--- About this exercise ---
Two lines below mark the span: the one containing "listing level (File name mode size) = []." and the one containing "- match goal with". Set down both, plus every line between, exactly as they stand, and nothing else.

[Material for this task — start]

(** [printTree] as the source reads: the depth check, the filter loop
    under [try], the sort, the loop over the entries with the recursive
    calls, the update of [maxDepth]. *)
Lemma printTree_Dir name mode children failure dir level prefix isLast
      relpath (w : World) :
  printTree (Dir name mode children failure) dir level prefix isLast
            relpath w =
  if pruned level then w
  else match collect children failure with
       | Throw what =>
           cerr_line ("[etree] Failed to enumerate directory '" ++ dir ++
                      "': " ++ what) w
       | Ok entries =>
           with_stats (raise_maxDepth level)
             (processEntries dir level prefix relpath
                (sort_entries entries) w)
       end.
Proof.
  cbn [Tree.printTree]. unfold Tree.pruned.
  destruct ((0 <? maxLevel args)%Z && (maxLevel args <? level)%Z);
    [reflexivity |].
  rewrite walk_map. reflexivity.
Qed.

Lemma printTree_File name mode size dir level prefix isLast relpath
      (w : World) :
  printTree (File name mode size) dir level prefix isLast relpath w =
  if pruned level then w
  else cerr_line ("[etree] Failed to enumerate directory '" ++ dir ++
                  "': " ++ not_a_directory) w.
Proof. reflexivity. Qed.

Local Abbreviation grows_by :=
  (Tree.grows_by is_console formatIntWithCommas args).
Local Abbreviation effect_at :=
  (Tree.effect_at is_console formatIntWithCommas regex_match
     not_a_directory args).

Lemma dirs_in_app (vs1 vs2 : list Visit) :
  dirs_in (vs1 ++ vs2) = (dirs_in vs1 + dirs_in vs2)%Z.
Proof.
  unfold dirs_in. rewrite filter_app, length_app. apply Nat2Z.inj_add.
Qed.

Lemma files_in_app (vs1 vs2 : list Visit) :
  files_in (vs1 ++ vs2) = (files_in vs1 + files_in vs2)%Z.
Proof.
  unfold files_in. rewrite filter_app, length_app. apply Nat2Z.inj_add.
Qed.

Lemma dirs_files_in (vs : list Visit) :
  (dirs_in vs + files_in vs)%Z = Z.of_nat (List.length vs).
Proof.
  unfold dirs_in, files_in.
  induction vs as [| v vs IH]; simpl; [reflexivity |].
  destruct (is_directory (v_entry v)); simpl List.length; lia.
Qed.

Lemma grows_by_refl (w : World) : grows_by w w [] [].
Proof.
  unfold Tree.grows_by. simpl.
  destruct (empty (csvOut args)); rewrite ?app_nil_r;
    repeat split; try reflexivity; unfold dirs_in, files_in; simpl; lia.
Qed.

Lemma grows_by_trans (w1 w2 w3 : World) vs1 vs2 errs1 errs2 :
  grows_by w1 w2 vs1 errs1 -> grows_by w2 w3 vs2 errs2 ->
  grows_by w1 w3 (vs1 ++ vs2) (errs1 ++ errs2).
Proof.
  unfold Tree.grows_by.
  intros (Hv1 & Ho1 & Hr1 & Hd1 & Hf1 & He1 & Hm1)
         (Hv2 & Ho2 & Hr2 & Hd2 & Hf2 & He2 & Hm2).
  rewrite Hv2, Hv1, Ho2, Ho1, Hr2, Hr1, Hd2, Hd1, Hf2, Hf1, He2, He1.
  rewrite dirs_in_app, files_in_app.
  destruct (empty (csvOut args)); rewrite ?map_app, ?app_nil_r, <- ?app_assoc;
    repeat split; try reflexivity; lia.
Qed.

(** What the loop does with an entry before it descends or counts a
    file: the ghost note and the line or the row. *)
Lemma processEntry_unfold dir level prefix relpath (e : Node)
      (entryIsLast : bool) (w : World) :
  processEntry dir level prefix relpath e entryIsLast w =
  let v := {| v_dir := dir; v_level := level; v_prefix := prefix;
              v_relpath := relpath; v_isLast := entryIsLast;
              v_entry := e |} in
  let w1 := note_visit v w in
  let w2 := if empty (csvOut args) then cout_line (line_of v) w1
            else with_stats (push_row (row_of v)) w1 in
  if is_directory e then
    printTree e (path_append dir (filename e)) (level + 1)
      (prefix ++ (if entryIsLast then "    " else "|   ")) entryIsLast
      (child_relpath relpath e) (with_stats incr_folders w2)
  else with_stats incr_files w2.
Proof. reflexivity. Qed.

Lemma listing_File level name mode size :
  listing level (File name mode size) = [].
Proof. unfold Tree.listing. now destruct (pruned level). Qed.

Lemma processEntry_effect dir level prefix relpath (e : Node) (rest : list Node)
      (w : World) :
  effect_at e ->
  exists sub errs,
    traversal (path_append dir (filename e)) (level + 1)
              (prefix ++ (if is_nil rest then "    " else "|   "))
              (child_relpath relpath e) (listing (level + 1) e) sub /\
    grows_by w (processEntry dir level prefix relpath e (is_nil rest) w)
      ({| v_dir := dir; v_level := level; v_prefix := prefix;
          v_relpath := relpath; v_isLast := is_nil rest; v_entry := e |}
         :: sub) errs.
Proof.
  intro IH. rewrite processEntry_unfold. cbv zeta.
  set (v := {| v_dir := dir; v_level := level; v_prefix := prefix;
               v_relpath := relpath; v_isLast := is_nil rest; v_entry := e |}).
  destruct (is_directory e) eqn:Hdir.
  - match goal with
    | |- context [printTree e ?d ?l ?p ?il ?r ?w0] =>
        destruct (IH d l p il r w0) as (sub & errs & Htr & Hg)
    end.
    exists sub, errs. split; [exact Htr |].
    change (v :: sub) with ([v] ++ sub)%list.
    change errs with ([] ++ errs)%list.
    eapply grows_by_trans; [| exact Hg].
    unfold Tree.grows_by, dirs_in, files_in. simpl. subst v; simpl.
    rewrite Hdir. simpl.
    destruct (empty (csvOut args)); simpl; rewrite ?app_nil_r;
      repeat split; try reflexivity; lia.
  - exists [], []. split.
    + destruct e; [| discriminate]. rewrite listing_File. constructor.
    + unfold Tree.grows_by, dirs_in, files_in. simpl. subst v; simpl.
      rewrite Hdir. simpl.
      destruct (empty (csvOut args)); simpl; rewrite ?app_nil_r;
        repeat split; try reflexivity; lia.
Qed.
(** * Generalized rock-paper-scissors: a shallow embedding of [logic.py]

    The Python classes [Result], [SelectionSet], [Game], [Player]
    (with its subclasses [HumanPlayer] and [ComputerPlayer]) and
    [GameHandler] are rendered as Rocq modules of the same names.
    Exceptions are values of [Py.exn] carried by the error monad [Py.res];
    the mutable objects (players, the handler, the console and the random
    generator) live in an explicit machine state threaded through the
    handler's methods. *)

From Stdlib Require Import ZArith Floats Ascii String List Lia.
From Stdlib Require Uint63.
From stdpp Require Import gmap strings list fin_maps pretty numbers.

Local Open Scope string_scope.
Local Open Scope list_scope.

(** ** The Python runtime the program relies on *)

Module Py.

(** The exceptions the program can raise. *)
Inductive exn : Type :=
| AssertionError (msg : string)
| IndexError
| ValueError
| KeyError
| ZeroDivisionError
| EOFError.

Inductive res (A : Type) : Type :=
| Ok (a : A)
| Raise (e : exn).
Arguments Ok {A} a.
Arguments Raise {A} e.

Definition bind {A B : Type} (m : res A) (k : A -> res B) : res B :=
  match m with
  | Ok a => k a
  | Raise e => Raise e
  end.

Definition returns {A : Type} (m : res A) : Prop := exists a, m = Ok a.

(** [x in xs] on a list of strings. *)
Fixpoint contains (x : string) (xs : list string) : bool :=
  match xs with
  | [] => false
  | y :: ys => if String.eqb y x then true else contains x ys
  end.

(** [xs.index(x)]: the position of the first element equal to [x];
    [ValueError] when there is none. *)
Fixpoint index (xs : list string) (x : string) : res nat :=
  match xs with
  | [] => Raise ValueError
  | y :: ys =>
      if String.eqb y x then Ok 0
      else bind (index ys x) (fun i => Ok (S i))
  end.
Lemma reachable_paramsOk cfg : reachable cfg -> paramsOk cfg.
Proof.
  induction 1 as [|cfg r cfg' _ IH Ht].
  - unfold paramsOk, gridSizeOk, maxColorsOk. simpl. repeat split; try lia. constructor.
  - by destruct (transition_ok cfg r cfg' IH Ht).
Qed.

Lemma reachable_pixelatingConfig : reachable pixelatingConfig.
Proof.
  apply (reachable_step uploadedConfig (snd (callPixelate 64 15 uploadedConfig))).
  - apply (reachable_step initialConfig NoRequest); [apply reachable_init|].
    by apply T_upload.
  - by apply T_pixelateDefault.
Qed.

(** C4. In every reachable configuration the four slider values are in
    range ([gridSize] and [tempGridSize] in 16..128, [maxColors] and
    [tempMaxColors] in 5..30), so are the parameters of every request still
    pending, and every [/pixelate] request a transition sends has its grid
    size in 16..128 and its colour bound in 5..30. The density slider holds
    exactly the values 16, 24, ..., 128, the colour slider exactly 5..30,
    and the button of the second view asks for (64, 15). *)
Theorem C4_pixelate_parameters_stay_in_range (cfg : Config) :
  reachable cfg ->
  paramsOk cfg /\
  (forall r cfg', transition cfg r cfg' -> requestOk r) /\
  (forall v, rangeValue 16 128 8 v = true <->
     v ∈ [16; 24; 32; 40; 48; 56; 64; 72; 80; 88; 96; 104; 112; 120; 128]) /\
  (forall v, rangeValue 5 30 1 v = true <-> 5 <= v <= 30) /\
  snd (callPixelate 64 15 cfg)
    = (if truthy (sourceImage (app cfg)) then PixelateRequest 64 15 else NoRequest).
Proof.
  intros Hreach. pose proof (reachable_paramsOk cfg Hreach) as Hok.
  split; [done|]. split; [|split; [|split]].
  - intros r cfg' Ht. by destruct (transition_ok cfg r cfg' Hok Ht).
  - apply density_values.
  - intros v. rewrite colors_values, elem_of_seqZ. lia.
  - unfold callPixelate. by destruct (truthy (sourceImage (app cfg))).
Qed.
(** ** Initialisation *)

(** [initialize_agent], as far as the globals and the world are concerned;
    the agent and its config are returned to [main] and are not kept. *)
Definition initialize_agent : M unit :=
  call EvNewLLM new_llm;;;
  ex <- call EvPathExists (never_raises path_exists);;
  wallet_data <- (if ex : bool
                  then d <- call EvFileRead file_read;; ret (Some d)
                  else ret None);;
  p <- call (EvNewProvider wallet_data None) (new_provider wallet_data None);;
  modify (set_wallet_provider (Some p));;;
  (* Immediately persist updated data *)
  call EvFileOpenW file_open_w;;;
  new_data <- call (EvExportWallet p) (prov_export_wallet p);;
  call (EvFileWrite new_data) (file_write new_data);;;
  call (EvGetNetwork p) (prov_get_network p);;;
  k <- call (EvNewAgentKit p) (new_agentkit p);;
  modify (set_agentkit (Some k));;;
  call (EvLangchainTools k) (get_langchain_tools k);;;
  call EvCreateReactAgent create_react_agent.

(** ** Requests of the agent *)

Inductive Request :=
| ReqMint (to_addr : string) (amount : Z)
| ReqBurn (from_addr : string) (amount : Z)
| ReqBalanceOf (addr : string)
| ReqDepositEth (amt : PyFloat)
| ReqWithdraw (amount : Z)
| ReqSwitchNetwork (chain_id : string)
| ReqGetCurrentNetwork
| ReqVerifyChains.

(** The custom tools registered in [initialize_agent], by name. *)
Definition run_tool (r : Request) : M string :=
  match r with
  | ReqMint a n => parse_mint_args a n
  | ReqBurn a n => parse_burn_args a n
  | ReqBalanceOf a => parse_balance_of_args a
  | ReqDepositEth x => parse_deposit_eth_args x
  | ReqWithdraw n => parse_withdraw_args n
  | ReqSwitchNetwork c => parse_switch_network_args c
  | ReqGetCurrentNetwork => parse_get_current_network
  | ReqVerifyChains => parse_verify_chains
  end.

(** ** Reachable states *)

Definition set_world (w : World) (s : State) : State :=
  mkState (wallet_provider s) (current_chain_id s) (wallet_providers_cache s)
          (agentkit s) w (trace s).

(** The states of a run: the module is imported, then [initialize_agent]
    and the tools run in any order with any inputs, whether they return or
    raise, while the world may move on its own between calls. *)
Inductive reachable : State -> Prop :=
| reach_import w : reachable (initial_state w)
| reach_initialize s : reachable s -> reachable (snd (initialize_agent s))
| reach_tool s r : reachable s -> reachable (snd (run_tool r s))
| reach_world s w : reachable s -> reachable (set_world w s).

[Material for this task — finish]

--- Answer ---
  listing level (File name mode size) = [].
Proof. unfold Tree.listing. now destruct (pruned level). Qed.

Lemma processEntry_effect dir level prefix relpath (e : Node) (rest : list Node)
      (w : World) :
  effect_at e ->
  exists sub errs,
    traversal (path_append dir (filename e)) (level + 1)
              (prefix ++ (if is_nil rest then "    " else "|   "))
              (child_relpath relpath e) (listing (level + 1) e) sub /\
    grows_by w (processEntry dir level prefix relpath e (is_nil rest) w)
      ({| v_dir := dir; v_level := level; v_prefix := prefix;
          v_relpath := relpath; v_isLast := is_nil rest; v_entry := e |}
         :: sub) errs.
Proof.
  intro IH. rewrite processEntry_unfold. cbv zeta.
  set (v := {| v_dir := dir; v_level := level; v_prefix := prefix;
               v_relpath := relpath; v_isLast := is_nil rest; v_entry := e |}).
  destruct (is_directory e) eqn:Hdir.
  - match goal with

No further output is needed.